We also urged for the brownfield preference as CPRE has a policy of brownfield first to save our urban greenspaces and unbuilt land in the countryside, accepting where previously used land now plays a community amenity or biodiversity benefit, then it should be designated as such.
We are joining forces with local community groups and environmental organisations to coordinate our representations and avoid duplications, such as the respective Wildlife Trusts, Friends of the Earth, Community Planning Alliance, Friends of Carrington Moss, among others.
We continue to object to any Green Belt loss where unjustified. CPRE is particularly concerned about the Carrington site in Trafford site due to ecology harm from a new link road and scale of development proposed along with a number of other sites.
Importantly CPRE supports a Joint Development Plan being adopted to better protect the countryside and greenspaces of Greater Manchester’s nine constituent authorities.

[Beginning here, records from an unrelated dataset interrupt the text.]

Definition count_pairs (data : list (list Z)) : dict (Z * Z) Z :=
  fold_left
    (fun pairs ids =>
       fold_left
         (fun pairs i =>
            let pair := (item ids i, item ids (S i)) in
            set pairs pair (get_default pairs pair 0 + 1))
         (pair_positions ids) pairs)
    data [].

(** ** [merge] *)

(** The [while i < len(numbers)] loop with its two variables [i] and
    [result]; [i] grows in every iteration, so [len(numbers)] iterations are
    enough. *)
Fixpoint merge_loop (fuel : nat) (numbers : list Z) (pair : Z * Z) (idx : Z)
         (i : nat) (result : list Z) : list Z :=
  match fuel with
  | O => result
  | S fuel' =>
    if (i <? length numbers)%nat then
      if (i <? length numbers - 1)%nat
         && eqb (item numbers i, item numbers (S i)) pair
      then merge_loop fuel' numbers pair idx (i + 2) (result ++ [idx])
      else merge_loop fuel' numbers pair idx (i + 1) (result ++ [item numbers i])
    else result
  end.

Definition merge (numbers : list Z) (pair : Z * Z) (idx : Z) : list Z :=
  merge_loop (length numbers) numbers pair idx 0%nat [].

(** The substitution as the specification words it: scan left to right, on a
    match emit the replacement and advance two positions, otherwise emit the
    current element and advance one. *)
Fixpoint substitute (numbers : list Z) (pair : Z * Z) (idx : Z) : list Z :=
  match numbers with
  | [] => []
  | a :: rest =>
    match rest with
    | [] => [a]
    | b :: rest' =>
      if eqb (a, b) pair then idx :: substitute rest' pair idx
      else a :: substitute rest pair idx
    end
  end.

We understand that Stockport decided not to approve the submission ‘Places for Everyone’ Joint Development Plan due to politicians on behalf of their local public resisting Green Belt loss. Without an up to date adopted local plan to steer development and ensure a five year housing land supply our greenspace is most vulnerable to speculative development.
We continue to urge Government for sensible improvement to our national planning policies to protect our rural places and urban greenspaces for the benefit of all in the future. The National Planning Policy Framework was introduced in 2012 and although it has been revised, it still operates as a ‘Developers’ Charter’ making protecting and enhancing land in the countryside very difficult.